Comment se déroulent les cours ?

Les cours de matière principale se déroulent en présence, avec les guides-enseignants qui accompagnent le groupe en chemin, chacun avec son propre domaine d’enseignement. Ensuite, il y a des guides-enseignants de certaines matières spécifiques, avec une fonction de tuteurs exercée principalement à distance, en ligne, vu que les participants suivent différents secteurs : lycée scientifique, linguistique, artistique, sciences humaines, institut agricole.

Tout cela me semble très intéressant, mais aussi éprouvant.

C’est définitivement le cas : il n’est pas facile de vivre ensemble longtemps, en petit groupe, parfois dans des conditions spartiates. Il y a toutefois une liberté, pour les jeunes et pour les guides, de rechercher leur propre espace, mais aussi de suspendre le voyage pendant quelques jours et rentrer chez eux. C’est déjà arrivé, comme il arrivait que leurs parents venaient leur rendre visite, ou que nous passions chez eux. Il y a de la flexibilité.

Strade Maestre_Blog - 144. Tempo di esami per Strade Maestre!
Strade Maestre_Blog – 144. Tempo di esami per Strade Maestre!

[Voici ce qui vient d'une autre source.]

(** Cell (0, 1) is a neighbour of the star on (0, 0) and of (0, 2): its
    count is 1 before a star is placed on (0, 2), and 2 after that star was
    placed and removed again. *)
Lemma remove_star_keeps_increments_witness :
  (0 < length (rows_needed (tracked one_star)))%nat
  ∧ (2 < length (cols_needed (tracked one_star)))%nat
  ∧ ((0, 2)%nat ∉ solution (tracked one_star))
  ∧ ∃ new_forbidden s',
      place_star 4 quadrants (-1) (0, 2)%nat one_star = Some (new_forbidden, s')
      ∧ ∃ t', remove_star quadrants (-1) (0, 2)%nat new_forbidden (tracked s') = Some t'
              ∧ solution t' = solution (tracked one_star)
              ∧ get0 (forbidden_counts (tracked one_star)) (0, 1)%nat = 1
              ∧ get0 (forbidden_counts t') (0, 1)%nat = 2.
Proof.
  assert (0 < length (rows_needed (tracked one_star)))%nat as Hr by (cbn; lia).
  assert (2 < length (cols_needed (tracked one_star)))%nat as Hc by (cbn; lia).
  assert ((0, 2)%nat ∉ solution (tracked one_star)) as Hfree.
  { apply (bool_decide_unpack _). vm_compute. exact I. }
  split; [exact Hr|]. split; [exact Hc|]. split; [exact Hfree|].
  exists (new_forbidden_of (forbidden_counts (tracked one_star)) (neighbors 4 (0, 2)%nat)).
  exists (log (OpPlace (0, 2)%nat) (put_star 4 quadrants (-1) (tracked one_star) (0, 2)%nat)
            one_star).
  assert (place_star 4 quadrants (-1) (0, 2)%nat one_star
          = Some (new_forbidden_of (forbidden_counts (tracked one_star))
                    (neighbors 4 (0, 2)%nat),
                  log (OpPlace (0, 2)%nat)
                    (put_star 4 quadrants (-1) (tracked one_star) (0, 2)%nat) one_star))
    as Hplace.
  { unfold place_star.
    assert (existsb (has_star (tracked one_star)) (neighbors 4 (0, 2)%nat) = false) as ->
      by (vm_compute; reflexivity).
    reflexivity. }
  split; [exact Hplace|].
  destruct (remove_star_keeps_increments 4 quadrants (-1) one_star _ (0, 2)%nat _
              Hr Hc Hfree Hplace) as (t' & Hrem & _ & _ & Hsol & _ & Hfc & _).
  exists t'. split; [exact Hrem|]. split; [exact Hsol|].
  split; [vm_compute; reflexivity|].
  rewrite Hfc. vm_compute. reflexivity.
Defined.

(** The 2 by 2 board has no placement: the search fails and leaves the
    solver as its own propagation left it. *)
Lemma failed_backtrack_undoes_branches_witness :
  sound 2 tiny 1 (-1) (init 2 tiny 1 (-1))
  ∧ (backtrack 2 tiny (-1) never 3 (init 2 tiny 1 (-1))).1 = Ret false
  ∧ tracked (backtrack 2 tiny (-1) never 3 (init 2 tiny 1 (-1))).2
    = (if never (nodes_visited (visit (init 2 tiny 1 (-1))))
       then tracked (init 2 tiny 1 (-1))
       else tracked (propagate_constraints 2 tiny (-1) (visit (init 2 tiny 1 (-1)))).2)
  ∧ solution (tracked (init 2 tiny 1 (-1)))
    ⊆ solution (tracked (backtrack 2 tiny (-1) never 3 (init 2 tiny 1 (-1))).2)
  ∧ ∀ rc, in_grid 2 rc →
      excess 2 (tracked (backtrack 2 tiny (-1) never 3 (init 2 tiny 1 (-1))).2) rc
      = excess 2 (tracked (init 2 tiny 1 (-1))) rc.
Proof.
  assert ((backtrack 2 tiny (-1) never 3 (init 2 tiny 1 (-1))).1 = Ret false) as Hret
    by (vm_compute; reflexivity).
  split; [exact (init_sound 2 tiny 1 (-1))|]. split; [exact Hret|].
  exact (failed_backtrack_undoes_branches 2 tiny 1 (-1) never 3 _
           (init_sound 2 tiny 1 (-1)) Hret).
Defined.

Lemma placement_only_within_budget_witness :
  (solve 4 quadrants (-1) never 5 (init 4 quadrants 1 (-1))).1
  = Ret (Some (list_to_set [(0, 1); (1, 3); (2, 0); (3, 2)]%nat))
  ∧ (nodes_visited (solve 4 quadrants (-1) never 5 (init 4 quadrants 1 (-1))).2 = 0%nat
     ∨ never (nodes_visited (solve 4 quadrants (-1) never 5 (init 4 quadrants 1 (-1))).2)
       = false).
Proof.
  assert ((solve 4 quadrants (-1) never 5 (init 4 quadrants 1 (-1))).1
          = Ret (Some (list_to_set [(0, 1); (1, 3); (2, 0); (3, 2)]%nat))) as Hret
    by (vm_compute; reflexivity).
  split; [exact Hret|].
  exact (placement_only_within_budget 4 quadrants 1 (-1) never 5 _ Hret).
Defined.
Lemma add_data_inv (n : Z * Z) (is_pos : bool) (nlt nbr : vec) (st : loop_state) :
  valid_num n -> quota_inv n st -> quota_inv n (add_data is_pos nlt nbr st).
Proof.
  intros [Hp Hn] (H1 & H2 & H3 & H4). unfold add_data.
  destruct is_pos; simpl.
  - destruct (Z.eqb_spec (fst (remain st)) 0) as [E|E]; [repeat split; assumption|].
    unfold quota_inv; simpl. rewrite count_pos_app, count_neg_app; simpl.
    rewrite wrap64_small by lia. repeat split; lia.
  - destruct (Z.eqb_spec (snd (remain st)) 0) as [E|E]; [repeat split; assumption|].
    unfold quota_inv; simpl. rewrite count_pos_app, count_neg_app; simpl.
    rewrite wrap64_small by lia. repeat split; lia.
Qed.

Lemma iteration_inv (n : Z * Z) (d : draw) (st : loop_state) :
  valid_num n -> quota_inv n st -> quota_inv n (iteration self lt br area d st).1.1.
Proof.
  intros Hn Hst. unfold iteration.
  destruct (candidate_of self d) as [nlt nbr].
  destruct (overlap_test lt br nlt nbr); simpl; [by apply add_data_inv|].
  destruct (fge _ _); [by apply add_data_inv|].
  destruct (flt _ _); [by apply add_data_inv|assumption].
Qed.

(** The loop is left only through [break], that is with [all(remain == 0)]. *)
Lemma iteration_exit (d : draw) (st : loop_state) :
  (iteration self lt br area d st).2 = true ->
  all_zero (remain (iteration self lt br area d st).1.1) = true.
Proof.
  unfold iteration. destruct (candidate_of self d) as [nlt nbr].
  destruct (overlap_test lt br nlt nbr); simpl; [discriminate|]. auto.
Qed.

Lemma sampling_loop_inv (n : Z * Z) (draws : list draw) :
  valid_num n ->
  forall (st st' : loop_state) (evs : list event),
    quota_inv n st ->
    sampling_loop self lt br area draws st = Some (st', evs) ->
    quota_inv n st' /\ all_zero (remain st') = true /\
    (1 <= length evs <= length draws)%nat.
Proof.
  intros Hn. induction draws as [|d ds IH]; intros st st' evs Hst Hrun; simpl in Hrun.
  - discriminate.
  - pose proof (iteration_inv n d st Hn Hst) as Hinv.
    pose proof (iteration_exit d st) as Hexit.
    destruct (iteration self lt br area d st) as [[st1 ev] exit]; simpl in *.
    destruct exit.
    + injection Hrun as <- <-.
      split; [exact Hinv|]. split; [auto|]. simpl; lia.
    + destruct (sampling_loop self lt br area ds st1) as [[st2 evs2]|] eqn:E; [|discriminate].
      injection Hrun as <- <-.
      destruct (IH _ _ _ Hinv E) as (Hq & Hz & Hl).
      split; [exact Hq|]. split; [exact Hz|]. simpl; lia.
Qed.

Lemma all_zero_eq (r : Z * Z) : all_zero r = true -> r = (0, 0)%Z.
Proof.
  destruct r as [a b]. unfold all_zero; simpl.
  rewrite andb_true_iff, !Z.eqb_eq. intros [-> ->]. reflexivity.
Qed.

End Quotas.

(** C1: whenever the sampling loop terminates, the returned view is over the
    given image and its candidate list has exactly [num_pos + num_neg]
    entries, [num_pos] of them flagged positive and [num_neg] flagged
    negative. *)
Theorem sample_fills_quotas {image label} (self : SimpleSampler image label)
    (im : image) (box : bbox) (draws : list draw) (view : RegionDataset image label) :
  valid_num (num self) ->
  SimpleSampler_call self im box draws = Some view ->
  img view = im /\
  Z.of_nat (length (crops view)) = (fst (num self) + snd (num self))%Z /\
  Z.of_nat (count_pos (crops view)) = fst (num self) /\
  Z.of_nat (count_neg (crops view)) = snd (num self).
Proof.
  intros Hn Hcall. unfold SimpleSampler_call, call_trace in Hcall.
  destruct (reshape22 box) as [lt br].
  destruct (sampling_loop _ _ _ _ _ _) as [[st evs]|] eqn:Hloop; [|discriminate].
  injection Hcall as <-. simpl.
  assert (Hinit : quota_inv (num self) (mkstate [] (num self))).
  { destruct Hn as [Hp Hq]. unfold quota_inv; simpl. repeat split; lia. }
  destruct (sampling_loop_inv self lt br _ (num self) draws Hn _ _ _ Hinit Hloop)
    as ((_ & _ & Hpos & Hneg) & Hzero & _).
  apply all_zero_eq in Hzero. rewrite Hzero in Hpos, Hneg. simpl in Hpos, Hneg.
  split; [reflexivity|].
  rewrite <- (count_pos_neg_length (data st)). lia.
Qed.
(** X20: after an exchange that grants a token with a lifetime of more
    than five minutes, the next call makes no exchange as long as the
    clock is more than five minutes short of the new expiry: it returns nil
    and leaves credential and world alone.  The clock reads milliseconds
    of the current era and the lifetime is given in seconds. *)
Theorem X20_refreshed_token_is_used (p : AnthropicProvider) (w w' w2 : W)
    (body : string) (tr : tokenResp) :
  attempts UnixMilli p w = true ->
  exchange Post p w = (PostResponse 200 body (inl tr), w') ->
  300 < tokenResp_ExpiresIn tr < 10 ^ 15 ->
  10 ^ 12 <= UnixMilli w' < 2 ^ 62 ->
  UnixMilli w2 < UnixMilli w' + (tokenResp_ExpiresIn tr - 300) * 1000 ->
  exists p',
    refreshIfNeeded UnixMilli Post p w = (None, p', w') /\
    expiresAt p' = UnixMilli w' + tokenResp_ExpiresIn tr * 1000 /\
    refreshIfNeeded UnixMilli Post p' w2 = (None, p', w2).
Proof.
  intros Hatt HPost Hexp Hnow Hlater.
  unfold attempts, normalized in Hatt.
  apply andb_true_iff in Hatt as [Hatt Hzero].
  apply andb_true_iff in Hatt as [Hatt Hvalid].
  apply andb_true_iff in Hatt as [Ho Hr].
  apply negb_true_iff in Hvalid. apply negb_true_iff in Hzero.
  unfold exchange in HPost.
  assert (Hexp' : int64 (UnixMilli w' + int64 (tokenResp_ExpiresIn tr * 1000))
                  = UnixMilli w' + tokenResp_ExpiresIn tr * 1000).
  { rewrite (int64_small (tokenResp_ExpiresIn tr * 1000)) by lia.
    apply int64_small. lia. }
  eexists. split; [|split].
  - unfold refreshIfNeeded. rewrite Ho, Hr. cbn [negb].
    rewrite Hvalid, Hzero, HPost. cbn [Z.eqb negb Pos.eqb].
    reflexivity.
  - cbn [expiresAt].
    destruct (0 <? tokenResp_ExpiresIn tr) eqn:Hpos; [exact Hexp'|].
    apply Z.ltb_ge in Hpos. lia.
  - unfold refreshIfNeeded at 1.
    cbn [isOAuth refreshToken expiresAt accessToken]. rewrite ?Ho. cbn [negb].
    assert (Hr' : nonEmpty (if nonEmpty (tokenResp_RefreshToken tr)
                            then tokenResp_RefreshToken tr else refreshToken p) = true).
    { destruct (nonEmpty (tokenResp_RefreshToken tr)) eqn:Htr; [exact Htr|exact Hr]. }
    rewrite Hr'. cbn [negb].
    assert (Hpos : (0 <? tokenResp_ExpiresIn tr) = true) by (apply Z.ltb_lt; lia).
    rewrite Hpos, Hexp'.
    set (e := UnixMilli w' + tokenResp_ExpiresIn tr * 1000).
    assert (He1 : ((0 <? e) && (e <? 10 ^ 12)) = false).
    { apply andb_false_iff. right. apply Z.ltb_ge. unfold e. lia. }
    rewrite He1.
    assert (He2 : ((0 <? e) && (UnixMilli w2 <? int64 (e - 5 * 60 * 1000))) = true).
    { apply andb_true_iff. split; [apply Z.ltb_lt; unfold e; lia|].
      rewrite int64_small by (unfold e; lia). apply Z.ltb_lt. unfold e. lia. }
    rewrite He2. reflexivity.
Qed.

(** X21: an expiry stored in seconds is read as the same instant as the
    expiry stored in milliseconds: the two credentials lead to the same
    decision about the exchange, the same error and the same world. *)
Theorem X21_seconds_or_milliseconds (p : AnthropicProvider) (s : Z) (w : W) :
  10 ^ 9 <= s < 10 ^ 12 ->
  attempts UnixMilli (withExpiry p s) w = attempts UnixMilli (withExpiry p (s * 1000)) w /\
  fst (fst (refreshIfNeeded UnixMilli Post (withExpiry p s) w))
  = fst (fst (refreshIfNeeded UnixMilli Post (withExpiry p (s * 1000)) w)) /\
  snd (refreshIfNeeded UnixMilli Post (withExpiry p s) w)
  = snd (refreshIfNeeded UnixMilli Post (withExpiry p (s * 1000)) w) /\
  accessToken (snd (fst (refreshIfNeeded UnixMilli Post (withExpiry p s) w)))
  = accessToken (snd (fst (refreshIfNeeded UnixMilli Post (withExpiry p (s * 1000)) w))).
Proof.
  intros Hs.
  assert (H1 : ((0 <? s) && (s <? 10 ^ 12)) = true).
  { apply andb_true_iff. split; apply Z.ltb_lt; lia. }
  assert (H2 : ((0 <? s * 1000) && (s * 1000 <? 10 ^ 12)) = false).
  { apply andb_false_iff. right. apply Z.ltb_ge. lia. }
  assert (H3 : int64 (s * 1000) = s * 1000) by (apply int64_small; lia).
  unfold attempts, normalized, refreshIfNeeded.
  cbn [withExpiry isOAuth refreshToken expiresAt accessToken].
  rewrite H1, H2, H3. clear H1 H2 H3.
  split; [reflexivity|].
  destruct (negb (isOAuth p)); [repeat split|].
  destruct (negb (nonEmpty (refreshToken p))); [repeat split|].
  destruct (_ && _); [repeat split|].
  destruct (_ && _); [repeat split|].
  destruct (Post _ _ _ w) as [[err|status body decoded] w'].
  - destruct (nonEmpty (accessToken p)); repeat split.
  - destruct (negb (status =? 200)).
    + destruct (nonEmpty (accessToken p)); repeat split.
    + destruct decoded as [tr|err]; repeat split.
Qed.


(** X23: a provider made by [NewAnthropicProvider] holds no refresh
    token, so [refreshIfNeeded] never contacts the token endpoint for it:
    it returns nil and leaves credential and world alone, also for a key
    with the OAuth prefix.  Its model is never empty.  Without a proxy the
    key is sent as a bearer token when it has the OAuth prefix and as
    [x-api-key] otherwise; behind a proxy no credential is sent. *)
Theorem X23_static_key_provider (proxy apiKey defaultModel : string) (w : W) :
  let p := NewAnthropicProvider proxy apiKey defaultModel in
  refreshIfNeeded UnixMilli Post p w = (None, p, w) /\
  model_ p <> "" /\
  resolveModel p "" = model_ p /\
  Available p = nonEmpty apiKey /\
  (proxy = "" ->
   setAuthHeaders p (accessToken p) (isOAuth p)
   = if HasPrefix apiKey "sk-ant-oat" then [("Authorization", "Bearer " +:+ apiKey)]
     else [("x-api-key", apiKey)]) /\
  (proxy <> "" -> proxy <> defaultAnthropicAPI ->
   forall token oauth, setAuthHeaders p token oauth = []).
Proof.
  intros p. split; [|split; [|split; [|split; [|split]]]].
  - unfold refreshIfNeeded, p, NewAnthropicProvider.
    cbn [isOAuth refreshToken]. destruct (HasPrefix apiKey "sk-ant-oat"); reflexivity.
  - unfold p, NewAnthropicProvider. cbn [model_].
    destruct (nonEmpty defaultModel) eqn:Hm; [apply nonEmpty_neq, Hm|discriminate].
  - reflexivity.
  - reflexivity.
  - intros ->. unfold setAuthHeaders, p, NewAnthropicProvider. cbn [baseURL isOAuth accessToken].
    reflexivity.
  - intros Hp Hd token oauth. unfold setAuthHeaders, p, NewAnthropicProvider. cbn [baseURL].
    rewrite (nonEmpty_true _ Hp).
    destruct (String.eqb_spec proxy defaultAnthropicAPI); [contradiction|reflexivity].
Qed.

End Refresh.

Lemma extractSystem_spec (msgs : list Message) :
  forall (system : string) (messages : list anthropicMessage),
    extractSystem msgs system messages
    = (lastSystem msgs system, messages ++ map toAnthropicMessage (conversation msgs)).
Proof.
  induction msgs as [|msg msgs IH]; intros system messages.
  - simpl. now rewrite app_nil_r.
  - cbn [extractSystem lastSystem conversation].
    destruct (String.eqb (Message_Role msg) "system"); rewrite IH; [reflexivity|].
    cbn [map]. rewrite <- app_assoc. reflexivity.
Qed.

Lemma conversation_id (msgs : list Message) :
  Forall (fun msg => Message_Role msg <> "system") msgs ->
  conversation msgs = msgs /\ forall system, lastSystem msgs system = system.
Proof.
  induction 1 as [|msg msgs Hmsg _ [IH1 IH2]]; [split; reflexivity|].
  cbn [conversation lastSystem].
  destruct (String.eqb_spec (Message_Role msg) "system"); [contradiction|].
  rewrite IH1. split; [reflexivity|exact IH2].
Qed.

(** X24: the request body the Anthropic provider builds from a prompt
    of the shape the agent loop sends: a system message, then messages
    that are not system messages.  The system text is the content of the
    system message and every other message has its counterpart, in order:
    a message with a tool-call id becomes one [tool_result] block with that
    id and the message's content, under the message's own role; an
    assistant message with invocations becomes its text, if any, followed
    by one [tool_use] block per invocation. *)
Theorem X24_request_body (system : Message) (history : list Message) :
  Message_Role system = "system" ->
  Forall (fun msg => Message_Role msg <> "system") history ->
  extractSystem (system :: history) "" []
  = (Message_Content system, map toAnthropicMessage history) /\
  (forall msg, In msg history -> Message_ToolCallID msg <> "" ->
     toAnthropicMessage msg
     = {| anthropicMessage_Role := Message_Role msg;
          anthropicMessage_Content :=
            [toolResultBlock (Message_ToolCallID msg) (Message_Content msg)] |}) /\
  (forall msg, In msg history -> Message_ToolCallID msg = "" ->
     Message_ToolCalls msg <> [] ->
     anthropicMessage_Role (toAnthropicMessage msg) = "assistant" /\
     anthropicMessage_Content (toAnthropicMessage msg)
     = (if nonEmpty (Message_Content msg) then [textBlock (Message_Content msg)] else [])
       ++ map toolUseBlock (Message_ToolCalls msg)).
Proof.
  intros Hsys Hhist. split; [|split].
  - rewrite extractSystem_spec. cbn [lastSystem conversation]. rewrite Hsys. cbn [String.eqb].
    change (String.eqb "system" "system") with true. cbn iota.
    destruct (conversation_id history Hhist) as [-> ->]. reflexivity.
  - intros msg _ Hid. unfold toAnthropicMessage. now rewrite (nonEmpty_true _ Hid).
  - intros msg _ Hid Htc. unfold toAnthropicMessage. rewrite Hid.
    change (nonEmpty "") with false. cbn iota.
    destruct (Message_ToolCalls msg); [contradiction|]. split; reflexivity.
Qed.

Je lis sur votre site : « Personne n’éduque personne, personne ne s’éduque seul, les hommes s’éduquent ensemble, avec la médiation du monde ». D’accord de développer cette phrase ?

C’est une phrase du pédagogue Paulo Freire. Cela signifie que nous vivons en relation avec les autres, dans le monde. C’est à chacun d’entre nous, selon son jugement et ses interactions, de trouver la route pour s’éduquer. Sur le chemin, le parcours éducatif concerne à la fois les jeunes et les adultes accompagnateurs : ces derniers ont eux aussi une grande opportunité de grandir, en plus de la responsabilité d’orienter des plus jeunes.

Les plus belles leçons de cette première année ?

Aux dires des groupes en chemin, il y en a beaucoup. J’en ai vécu quelques-unes, alors que je m’implique surtout dans l’organisation à distance et ne participe que sporadiquement au voyage. Je voudrais souligner la variété des expériences vécues et la richesse de leurs contrastes : de la cantine Caritas à Matera aux nuits à l’hôtel Palazzo Caracciolo à Naples, où le propriétaire, ayant pris connaissance du projet, a invité les jeunes à séjourner. Des refuges dans les Apennins et des maisons d’hôtes dans les petites villes aux maisons d’amis et de connaissances dans les grandes villes.

« Strade Maestre » est-il un projet unique ou y en a-t-il des similaires au sein de CamminaMenti ?

Nous travaillons sur des propositions de chemins plus courts, de trois mois, pour les jeunes qui, durant une année, ne doivent pas aller à l’école, mais chercher leur orientation dans la vie, peut-être après l’obtention de leur diplôme ou dans une période d’incertitude, pour apprendre à se connaître soi-même et à connaître le monde d’un point de vue inédit, à pied, sac au dos.